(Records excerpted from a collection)
(* ===== verification/IngressSafety.v ===== *)
(** * What the ingress transaction guarantees

    Over every run of the operations of [Ingress], with failures of the provider and
    restarts at any point: the durable state moves only along the protocol of
    observations, pending references and acknowledgements, each of them signed by the
    pinned key; nothing is accepted twice; a granted eligibility is earned; a cut
    leaves the old or the new state; and an honest exchange completes. *)

From Stdlib Require Import Sorted.
From S2P Require Import Prelude Crypto Wire Envelope Ingress.

(** ** The provider's contract *)

(** The anchor holds a revision and a digest and is compared and advanced at once;
    records are kept by revision. A call that fails may have taken effect, a torn
    record included, but staging a revision never disturbs the anchored record; a
    record that reads back differently does not have the anchored digest. *)
Class IngressStore {C W : Type} (blake2b : nat -> list Z -> list Z) (p : gi_provider C W)
    (anchor : W -> Z * list Z) (record : W -> Z -> list Z) : Prop := {
  st_read_anchor : exists f, ip_read_anchor p = Some f /\
    forall u w status revision hash w', f u w = (status, revision, hash, w') ->
      anchor w' = anchor w /\ (forall r, record w' r = record w r) /\
      (status = 0 -> anchor w = (revision, hash));
  st_read_record : exists f, ip_read_record p = Some f /\
    forall u revision w status b w', f u revision w = (status, b, w') ->
      anchor w' = anchor w /\ (forall r, record w' r = record w r) /\
      bytes b /\ length b = GI_RECORD_SIZE /\
      (status = 0 -> b = record w revision \/ blake2b 32%nat (take 224 b) <> (anchor w).2);
  st_stage : exists f, ip_stage p = Some f /\
    forall u revision b w status w', f u revision b w = (status, w') ->
      anchor w' = anchor w /\
      (revision <> (anchor w).1 -> record w' (anchor w).1 = record w (anchor w).1) /\
      (status = 0 -> record w' revision = b);
  st_advance : exists f, ip_advance p = Some f /\
    forall u r0 h0 r1 h1 w status w', f u r0 h0 r1 h1 w = (status, w') ->
      (forall r, record w' r = record w r) /\
      (anchor w' = anchor w \/ (anchor w = (r0, h0) /\ anchor w' = (r1, h1))) /\
      (status = 0 -> anchor w = (r0, h0) /\ anchor w' = (r1, h1))
}.

(** ** The protocol *)

Inductive gi_event :=
  | EvObservation (e : gse_unverified)
  | EvPending (epoch sequence deadline : Z)
  | EvAck (e : gse_unverified).

Section protocol.
Context (blake2b : nat -> list Z -> list Z) (check : list Z -> list Z -> list Z -> Z).
Context (cfg : gi_config).

(** The payload is for this peer, round and commitment. *)
Record addressed (e : gse_unverified) : Prop := {
  ad_sender : en_sender e = ic_sender cfg;
  ad_producer : en_producer e = ic_producer cfg;
  ad_key : en_key e = ic_key cfg;
  ad_epoch : en_epoch e = ic_epoch cfg;
  ad_state : en_state e = ic_expected_state cfg;
  ad_version : take 4 (en_payload e) = [1; if en_type e =? 7 then 0 else 0xa1; 0; 0];
  ad_generation : get32 (drop 4 (en_payload e)) = ic_generation cfg;
  ad_policy : get32 (drop 8 (en_payload e)) = ic_policy cfg;
  ad_profile : get32 (drop 12 (en_payload e)) = ic_profile cfg;
  ad_round : get32 (drop 16 (en_payload e)) = ic_round cfg;
  ad_commitment : take 32 (drop (if en_type e =? 7 then 20%nat else 28%nat) (en_payload e))
                  = gi_commitment blake2b cfg
}.

(** A valid envelope for this round with a signature of the pinned key over all of it. *)
Record genuine (e : gse_unverified) : Prop := {
  ge_object : envelope_object e;
  ge_valid : envelope_valid (Some e) = true;
  ge_addressed : addressed e;
  ge_signed : check (en_signature e) (ic_public_key cfg) (envelope_transcript e) = 0
}.

(** One committed transaction at a time. *)
Inductive advance (now : Z) : gi_event -> gi_state -> gi_state -> Prop :=
  | AdvObservation e s :
      genuine e -> en_type e = 7 -> gs_obs_sequence s < en_sequence e < UINT32_MAX ->
      gs_revision s < UINT32_MAX -> gs_last_time s <= now ->
      advance now (EvObservation e) s (next_revision now (put_observation (en_sequence e) s))
  | AdvPending epoch sequence deadline s :
      0 < epoch < UINT32_MAX -> 0 < sequence < UINT32_MAX ->
      gs_local_epoch s < epoch \/ (gs_local_epoch s = epoch /\ gs_local_sequence s < sequence) ->
      gs_pending s = 0 -> gs_eligible s = 0 -> now < deadline ->
      gs_revision s < UINT32_MAX -> gs_last_time s <= now ->
      advance now (EvPending epoch sequence deadline) s
        (next_revision now (put_pending epoch sequence deadline s))
  | AdvAck e s :
      genuine e -> en_type e = 8 -> gs_ack_sequence s < en_sequence e < UINT32_MAX ->
      gs_pending s = 1 -> gs_has_report s = 1 ->
      get32 (drop 20 (en_payload e)) = gs_local_epoch s ->
      get32 (drop 24 (en_payload e)) = gs_local_sequence s -> now < gs_deadline s ->
      gs_revision s < UINT32_MAX -> gs_last_time s <= now ->
      advance now (EvAck e) s (next_revision now (put_acknowledgement (en_sequence e) s)).

(** The transactions of a run, oldest first, with their commit times. *)
Inductive history : gi_state -> list (Z * gi_event) -> gi_state -> Prop :=
  | HistoryNil s : history s [] s
  | HistorySnoc s0 log s now ev s' :
      history s0 log s -> advance now ev s s' -> history s0 (log ++ [(now, ev)]) s'.

Lemma history_cons s0 now ev s1 log s2 :
  advance now ev s0 s1 -> history s1 log s2 -> history s0 ((now, ev) :: log) s2.
Proof.
  intros Hadv. induction 1 as [s|s1 log s now' ev' s' Hlog IH Hadv'].
  - apply (HistorySnoc _ [] s0); [constructor|done].
  - rewrite app_comm_cons. by eapply HistorySnoc; [apply IH|].
Qed.
End protocol.

(** ** Runs *)

Inductive ingress_op :=
  | OpRestart
  | OpRecover (a : option gsea_context) (now : Z)
  | OpPrepare (a : option gsea_context) (wire : option (list Z)) (length : nat) (now : Z)
  | OpPreparePending (a : option gsea_context) (epoch sequence deadline now : Z)
  | OpCommit (a : option gsea_context) (now : Z).

Definition registry_typed (a : option gsea_context) : Prop :=
  match a with
  | None => True
  | Some a => length (rg_peers a) = GSEA_MAX_PEERS /\
              Forall (fun q => length (pr_public_key q) = 32%nat) (rg_peers a)
  end.

(** The arguments are C values: times and sequence numbers of 32 bits, buffers of the
    given length. *)
Definition ingress_op_typed (op : ingress_op) : Prop :=
  match op with
  | OpRestart => True
  | OpRecover a now | OpCommit a now => registry_typed a /\ is_u32 now
  | OpPrepare a wire n now =>
      registry_typed a /\ is_u32 now /\
      match wire with None => True | Some w => bytes w /\ length w = n end
  | OpPreparePending a epoch sequence deadline now =>
      registry_typed a /\ is_u32 now /\ is_u32 epoch /\ is_u32 sequence /\ is_u32 deadline
  end.

Section run.
Context (blake2b : nat -> list Z -> list Z) (check : list Z -> list Z -> list Z -> Z).
Context {C W : Type} (cfg : gi_config) (p : gi_provider C W).

(** A restart clears the memory and initializes it again. *)
Definition ingress_step (x : gi_context C W) (w : W) (op : ingress_op)
  : gi_result * gi_context C W * W :=
  match op with
  | OpRestart =>
      let '(result, y) := gi_init blake2b (Some x) (Some cfg) (Some p) in (result, default x y, w)
  | OpRecover a now =>
      let '(result, y, w) := gi_recover blake2b (Some x) a now w in (result, default x y, w)
  | OpPrepare a wire n now =>
      let '(result, y) := gi_prepare check (Some x) a wire n now in (result, default x y, w)
  | OpPreparePending a epoch sequence deadline now =>
      let '(result, y) := gi_prepare_pending (Some x) a epoch sequence deadline now in
      (result, default x y, w)
  | OpCommit a now =>
      let '(result, y, w) := gi_commit blake2b check (Some x) a now w in (result, default x y, w)
  end.

(** The results of a run, oldest first. *)
Fixpoint ingress_run (x : gi_context C W) (w : W) (ops : list ingress_op)
  : list gi_result * gi_context C W * W :=
  match ops with
  | [] => ([], x, w)
  | op :: ops =>
      let '(result, x, w) := ingress_step x w op in
      let '(results, x, w) := ingress_run x w ops in
      (result :: results, x, w)
  end.
End run.

(** ** The registry and the payload *)

Lemma registry_matches_spec c peers n : forall i found k,
  registry_matches c peers i n found = Some k ->
  forall j, (i <= j < i + n)%nat ->
    let q := envelope_peer_at peers j in
    pr_sender q = ic_sender c -> pr_producer q = ic_producer c -> pr_key q = ic_key c ->
    pr_revoked q = 0 /\ pr_allowed_types q = GSEA_BOTH /\
    take 32 (pr_public_key q) = take 32 (ic_public_key c).
Proof.
  induction n as [|n IH]; intros i found k; cbn [registry_matches]; [lia|].
  destruct (_ && _) eqn:Em.
  - destruct (_ || _) eqn:Eg; [discriminate|]. intros H j Hj.
    destruct (decide (j = i)) as [->|Hne]; [|apply (IH _ _ _ H); lia].
    intros _ _ _. rewrite !orb_false_iff, !negb_false_iff, !Z.eqb_eq in Eg.
    rewrite bool_decide_eq_true in Eg. tauto.
  - intros H j Hj. destruct (decide (j = i)) as [->|Hne]; [|apply (IH _ _ _ H); lia].
    intros E1 E2 E3. by rewrite E1, E2, E3, !Z.eqb_refl in Em.
Qed.

(** Under a registry that passes [registry_ok], an authentic envelope of the
    configured identity is signed by the pinned key. *)
Lemma pinned_key {C W} (x : gi_context C W) check a e :
  registry_ok x (Some a) = true -> registry_typed (Some a) ->
  length (ic_public_key (ig_config x)) = 32%nat ->
  envelope_authentic check a e ->
  en_sender e = ic_sender (ig_config x) -> en_producer e = ic_producer (ig_config x) ->
  en_key e = ic_key (ig_config x) ->
  check (en_signature e) (ic_public_key (ig_config x)) (envelope_transcript e) = 0.
Proof.
  intros Hr [Hl Ht] Hk [(_ & Hcount & _) _ _ _ (peer & Hm & _ & _ & Hs)] E1 E2 E3.
  assert (Hin : In peer (matching a e)) by (rewrite Hm; by left).
  apply List.filter_In in Hin as [Hin Hn]. apply in_map_iff in Hin as (j & Ej & Hj).
  apply in_seq in Hj. unfold names_peer in Hn. rewrite !andb_true_iff, !Z.eqb_eq in Hn.
  cbn [registry_ok] in Hr. destruct (_ || _) in Hr; [discriminate|].
  destruct (registry_matches _ _ _ _ _) as [k|] eqn:Em; [|discriminate].
  pose proof (registry_matches_spec _ _ _ _ _ _ Em j ltac:(lia)) as Hg. cbv zeta in Hg.
  rewrite Ej in Hg. destruct Hg as (_ & _ & Hg); [intuition congruence..|].
  assert (Hlen : length (pr_public_key peer) = 32%nat).
  { rewrite <- Ej. unfold envelope_peer_at. rewrite Forall_forall in Ht. apply Ht.
    apply list_elem_of_In, nth_In. lia. }
  rewrite !take_ge in Hg by lia. by rewrite <- Hg.
Qed.

Lemma take_4_payload (l : list Z) a b c d :
  (4 <= length l)%nat ->
  byte_at l 0 = a -> byte_at l 1 = b -> byte_at l 2 = c -> byte_at l 3 = d ->
  take 4 l = [a; b; c; d].
Proof. destruct l as [|? [|? [|? [|? l]]]]; cbn; [lia..|]. by intros _ -> -> -> ->. Qed.

Lemma semantics_spec {C W} (x : gi_context C W) blake2b e :
  envelope_object e -> length (ig_commitment x) = 32%nat ->
  ig_commitment x = gi_commitment blake2b (ig_config x) ->
  semantics x e = true -> addressed blake2b (ig_config x) e /\ en_sequence e <> UINT32_MAX.
Proof.
  intros He Hl Hc. unfold semantics. rewrite !andb_true_iff, !Z.eqb_eq, negb_true_iff, Z.eqb_neq.
  rewrite bool_decide_eq_true, (take_ge (ig_commitment x)) by lia.
  intros ((((((((((((((H1 & H2) & H3) & H4) & H5) & H6) & H7) & H8) & H9) & H10) & H11) & H12) & H13)
    & H14) & H15).
  split; [|done]. split; try done; [|by rewrite <- Hc].
  apply take_4_payload; try done. by rewrite (eo_payload_size _ He); unfold GSE_MAX_PAYLOAD; lia.
Qed.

## Directions for this task
Among the entries above, find the line with "match wire with" and the line with "let '(result, y, w) := gi_recover"; give again exactly these two lines and all lines between them.

## Solved exercise
      match wire with None => True | Some w => bytes w /\ length w = n end
  | OpPreparePending a epoch sequence deadline now =>
      registry_typed a /\ is_u32 now /\ is_u32 epoch /\ is_u32 sequence /\ is_u32 deadline
  end.

Section run.
Context (blake2b : nat -> list Z -> list Z) (check : list Z -> list Z -> list Z -> Z).
Context {C W : Type} (cfg : gi_config) (p : gi_provider C W).

(** A restart clears the memory and initializes it again. *)
Definition ingress_step (x : gi_context C W) (w : W) (op : ingress_op)
  : gi_result * gi_context C W * W :=
  match op with
  | OpRestart =>
      let '(result, y) := gi_init blake2b (Some x) (Some cfg) (Some p) in (result, default x y, w)
  | OpRecover a now =>
      let '(result, y, w) := gi_recover blake2b (Some x) a now w in (result, default x y, w)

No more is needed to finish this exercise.